Üslûp merâtibi pek mütefâvittir. Bazan o kadar lâtif ve rakiktir ki, nesîm-i seherden daha âheste eser. Bazan o kadar gizli oluyor ki, bu zamanın harbinin diplomatlarının desâis-i harbiyelerinden daha mesturdur. Bir diplomatın kuvve-i şâmmesi lâzımdır, tâ istişmam edebilsin.
Ezcümle: Yâsin sûresinde -1- şive-i ifadeden, Zemahşerî üslûbunu istişmam etmiştir.

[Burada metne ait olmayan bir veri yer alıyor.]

(* ===== verification/Session.v ===== *)
(** * The Stratum session as a whole

    Replies, results and the session loop on top of the invariants of
    StratumInv: the abstract validity of a share, the conversation a session
    may have with its pool, and the reachable states of [stratum_task]. *)
From S2P Require Import Prelude Fips180 Sha256 Bitcoin Target Settings Bus Json Ina700 Protocol Telemetry Stratum StratumInv.
Local Open Scope cword_scope.

(** ** The target comparison *)

(** Comparison of little-endian numbers from the top digit down. *)
Lemma le_value_top base (a b : list Z) k :
  0 < base → Forall (λ d, 0 <= d < base) a → Forall (λ d, 0 <= d < base) b →
  (k < length a)%nat → (k < length b)%nat →
  le_value base (take (S k) a) <= le_value base (take (S k) b) ↔
  a !!! k < b !!! k ∨ a !!! k = b !!! k ∧ le_value base (take k a) <= le_value base (take k b).
Proof.
  intros Hb Ha Hb' La Lb. rewrite !le_value_take_S by done.
  pose proof (le_value_bound base Hb (take k a) ltac:(by apply Forall_take)) as Ba.
  pose proof (le_value_bound base Hb (take k b) ltac:(by apply Forall_take)) as Bb.
  rewrite length_take, Nat.min_l in Ba, Bb by lia.
  generalize dependent (le_value base (take k a)). generalize dependent (le_value base (take k b)).
  generalize dependent (a !!! k). generalize dependent (b !!! k).
  generalize dependent (base ^ Z.of_nat k). intros P y x v Hv u Hu. split.
  - intros Hle. destruct (Z.lt_trichotomy x y) as [|[->|Hxy]]; [by left|right; lia|nia].
  - intros [Hlt|[-> Hle]]; [nia|lia].
Qed.

(** The bytes of a target, least significant first. *)
Definition word_bytes (w : Z) : list Z := [u8 (w >>. 0); u8 (w >>. 8); u8 (w >>. 16); u8 (w >>. 24)].
Definition target_bytes (t : list Z) : list Z := rev t ≫= word_bytes.

Lemma word_bytes_value w : is_u32 w → le_value 256 (word_bytes w) = w.
Proof. intros [H1 H2]. cbn [word_bytes le_value]. unfold u8. rewrite !Z.shiftr_div_pow2 by lia. dlia. Qed.

Lemma words_bytes_value ws : is_words ws → le_value 256 (ws ≫= word_bytes) = le_value (2 ^ 32) ws.
Proof.
  induction 1 as [|w ws Hw Hws IH]; [done|]. rewrite bind_cons, le_value_app, word_bytes_value by (done || lia).
  by rewrite IH.
Qed.

Lemma words_bytes_ok ws : bytes_n (4 * length ws) (ws ≫= word_bytes).
Proof.
  induction ws as [|w ws [IHl IHb]]; [done|]. rewrite bind_cons. split; [rewrite length_app, IHl; simpl; lia|].
  apply Forall_app_2; [|done]. repeat (apply Forall_cons; split; [apply u8_range|]). constructor.
Qed.

Lemma target_bytes_ok t :
  is_target t → bytes_n 32 (target_bytes t) ∧ le_value 256 (target_bytes t) = target_val t.
Proof.
  intros Ht. destruct (is_target_rev t Ht) as [Hl Hw]. split; [|by apply words_bytes_value].
  pose proof (words_bytes_ok (rev t)) as Hb. by rewrite Hl in Hb.
Qed.

Lemma target_byte t i :
  is_target t → (i < 32)%nat →
  u8 (t !!! (i / 4)%nat >>. (24 - 8 * Z.of_nat (i mod 4))) = target_bytes t !!! (31 - i)%nat.
Proof.
  intros [Hl _] Hi. list_elems t Hl. do 32 (destruct i as [|i]; [reflexivity|]). lia.
Qed.
Lemma run_ranging fuel r now started line last s :
  (9 < fuel)%nat →
  fine_run fuel r (Ranging now) started line last s =
  let '(rc, s) := next_range dev s in Some (finish_iteration now rc line last s).
Proof.
  intros Hf. destruct fuel as [|fuel]; [lia|]. cbn [fine_run fine]. destruct (next_range dev s) as [rc s'].
  destruct (bool_decide_reflect (rc ≠ 0)) as [Hrc|Hrc].
  - unfold finish_iteration. by rewrite bool_decide_true by done.
  - assert (rc = 0) as -> by lia. by rewrite run_finish by lia.
Qed.

Lemma run_serving k fuel r now started line last s :
  (k + 10 < fuel)%nat →
  fine_run fuel r (Serving now k) started line last s =
  let '(failed, s) := drain dev send ticks k s in
  if failed then Some (true, line, last, s) else let '(rc, s) := next_range dev s in Some (finish_iteration now rc line last s).
Proof.
  revert fuel s. induction k as [|k IH]; intros fuel s Hf; (destruct fuel as [|fuel]; [lia|]); cbn [fine_run fine].
  - cbn [drain]. by rewrite run_ranging by lia.
  - rewrite drain_step. destruct (serve_one s) as [[[] []] s'] eqn:E; [done|by apply IH; lia| |by rewrite run_ranging by lia].
    unfold serve_one in E. destruct (reg_read dev 0x98 s) as [v s1]. case_bool_decide; [done|].
    destruct (reg_read dev 0x90 s1) as [nonce s2]. by destruct (submit_result _ _ _ _).
Qed.
(** The iteration after the chunk. *)
Definition after_chunk (started : Z) (line : list Z) (last : Z) s : bool * list Z * Z * stratum Q :=
  let now := ticks (wd s) in
  if (negb (authorized (fl s)) && bool_decide (now -32 started > pdMS_TO_TICKS 15000)) ||
     bool_decide (now -32 last > pdMS_TO_TICKS 120000) then (true, line, last, s) else
  let '(rc, s) := service_results dev send ticks s in finish_iteration now rc line last s.

Lemma run_check fuel r started line last s :
  (27 < fuel)%nat → fine_run fuel r (Feeding []) started line last s = Some (after_chunk started line last s).
Proof.
  intros Hf. destruct fuel as [|fuel]; [lia|]. cbn [fine_run fine]. unfold check_session, after_chunk.
  destruct (_ || _); [done|]. unfold service_results. destruct (running (fl s)); cbn [negb];
    [|by rewrite run_finish by lia].
  destruct (reg_read dev 4 s) as [v s1]. case_bool_decide; [done|]. rewrite run_serving by lia.
  destruct (drain dev send ticks 16 s1) as [[] s2]; [done|]. by destruct (next_range dev s2).
Qed.

Lemma process_after chunk started line last s :
  process dev send ticks chunk started line last s =
  let '(bad, line, last, s) := feed send ticks chunk line last s in
  if bad then (true, line, last, s) else after_chunk started line last s.
Proof.
  unfold process, after_chunk, finish_iteration. destruct (feed send ticks chunk line last s) as [[[[] l] u] s1]; [done|].
  cbn [orb]. destruct (_ || _); [done|]. by destruct (service_results dev send ticks s1).
Qed.

Lemma run_feeding chunk fuel r started line last s :
  (length chunk + 27 < fuel)%nat →
  fine_run fuel r (Feeding chunk) started line last s = Some (process dev send ticks chunk started line last s).
Proof.
  rewrite process_after. revert fuel line last s.
  induction chunk as [|c chunk IH]; intros fuel line last s Hf; cbn [length] in Hf; [by rewrite run_check by lia|].
  destruct fuel as [|fuel]; [lia|]. cbn [fine_run fine feed]. unfold feed_one.
  case_bool_decide; [case_bool_decide; [|by apply IH; lia]|case_bool_decide; [by apply IH; lia|done]].
  destruct (handle_line send line s) as [rc s1]. case_bool_decide; [done|]. by apply IH; lia.
Qed.

Definition steps_enough (r : received) : nat :=
  match r with Bytes chunk => length chunk + 29 | _ => 29 end.

Lemma fine_iteration r fuel started line last s :
  (steps_enough r <= fuel)%nat →
  fine_run fuel r AtTop started line last s = Some (iteration dev send ticks r started line last s).
Proof.
  intros Hf. destruct fuel as [|fuel]; [by destruct r; cbn in Hf; lia|].
  destruct r as [chunk| |]; cbn [steps_enough] in Hf; cbn [fine_run fine iteration]; [| |done].
  - by rewrite run_feeding by lia.
  - by rewrite run_feeding by (simpl; lia).
Qed.

(** ** Every step keeps the session in order *)

Definition fine_ok (m : moment) (line : list Z) s : Prop :=
  session_inv s ∧ conversation s ∧ (length line <= LINE_MAX)%nat ∧
  match m with Serving _ _ | Ranging _ => running (fl s) = true | _ => True end.

Lemma running_authorized s : session_inv s → running (fl s) = true → authorized (fl s) = true.
Proof. intros I Hr. by destruct (run_job _ (inv_flags _ I) Hr). Qed.

Lemma serve_one_spec s :
  session_inv s → conversation s → running (fl s) = true →
  let '(_, failed, s') := serve_one s in
  session_inv s' ∧ broken s' ∧ running (fl s') = true ∧ (failed = false → conversation s').
Proof.
  intros I C Hr. pose proof (drain_spec dev send ticks 1 s I Hr) as Hd. rewrite drain_step in Hd.
  destruct (serve_one s) as [[served failed] s'].
  assert (result_step s s' ∧ sends_shares s failed s') as [R Sh].
  { destruct served; [destruct failed; exact Hd|]. destruct failed; [|exact Hd].
    destruct Hd as [R (xs & p & n & ? & ? & ? & Hok & ?)]. split; [exact R|]. by exists xs, p, n. }
  pose proof R as (Ef & _ & _ & _ & Ess & _).
  destruct (sends_outcome failed s s' I C) as [B Hc]; [by apply running_authorized|done|done|by rewrite Ef..|].
  split_and!; [by eapply inv_result_step|done|by rewrite Ef|done].
Qed.
(** A state after a step, or after a break. *)
Definition fine_result (m : option moment) (line : list Z) s : Prop :=
  match m with Some m => fine_ok m line s | None => arrays_ok s ∧ broken s end.

Lemma inv_broken s : session_inv s → conversation s → arrays_ok s ∧ broken s.
Proof. intros I C. split; [apply I|]. by apply conversation_broken; [apply I|]. Qed.

Lemma feed_one_ok c chunk line last s :
  session_inv s → conversation s → (length line <= LINE_MAX)%nat →
  let '(ok, line', _, s') := feed_one c line last s in fine_result ((λ _, Feeding chunk) <$> ok) line' s'.
Proof.
  intros I C Hl. unfold feed_one. assert (length ([] : list Z) <= LINE_MAX)%nat by (simpl; lia).
  case_bool_decide; [case_bool_decide; [|by split_and!]|].
  - pose proof (handle_line_spec send line s I C) as Hh. destruct (handle_line send line s) as [rc s1].
    destruct Hh as (A1 & B1 & Hok). case_bool_decide as Hrc; [done|]. assert (rc = 0) as -> by lia.
    destruct (Hok eq_refl). by split_and!.
  - case_bool_decide; [|by apply inv_broken]. split_and!; [done|done| |done]. rewrite length_app. simpl. lia.
Qed.

Lemma check_session_ok started line last s :
  session_inv s → conversation s → (length line <= LINE_MAX)%nat →
  let '(m, s') := check_session started last s in fine_result m line s'.
Proof.
  intros I C Hl. unfold check_session. destruct (_ || _); [by apply inv_broken|].
  destruct (running (fl s)) eqn:Hr; cbn [negb]; [|by split_and!].
  destruct (reg_read_step dev 4 s) as [W1 S1]. destruct (reg_read dev 4 s) as [v s1]. cbn [snd] in W1, S1.
  assert (session_inv s1) as I1 by (by eapply inv_world_step).
  assert (conversation s1) as C1.
  { rewrite <-(quiet_silent s s1); [done|by apply world_quiet]. }
  case_bool_decide.
  - apply inv_broken; [by eapply inv_world_step, tell_step|exact C1].
  - split_and!; [done|done|done|]. by rewrite (proj1 W1).
Qed.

Evet, insan isyanla Hâlıkın emrine karşı mânen müdafaa ve mübâreze eder.
Dördüncü Mesele
Kelâmın kuvvet ve kudreti ise, kelâmın kuyûdâtı birbirine cevap vermek ve keyfiyatı birbirine muavenet etmekle, umumen karınca kaderince, asıl garaza işaret ve herbiri parmağını maksat üzerine bırakmakla, -2- düsturuna timsal olmaktır. Demek, kuyûdât zenav gibi veyahut dereler gibi, maksat ise ortalarından istimdad edici bir havuz gibi olmak gerektir.
Elhasıl: Zihnin şebekesi üstünde tersim olunan ve nazar-ı akıl ile alınan suret-i garaz, müşevveş olmamak için, tecavüb ve teavün ve istimdad lâzımdır.
İşaret
Bu noktadan intizam neş’et etmekle tenasüp tevellüd edip hüsün ve cemal parlar. Eğer istersen, Rabb-i İzzetin

1 "Çürümüş kemikleri kim diriltecek?" Yâsin Sûresi, 36:78.

2 "İbarelerimiz ayrı ayrı ise de, senin hüsnün birdir. Hepsi de o hüsne işaret ediyorlar."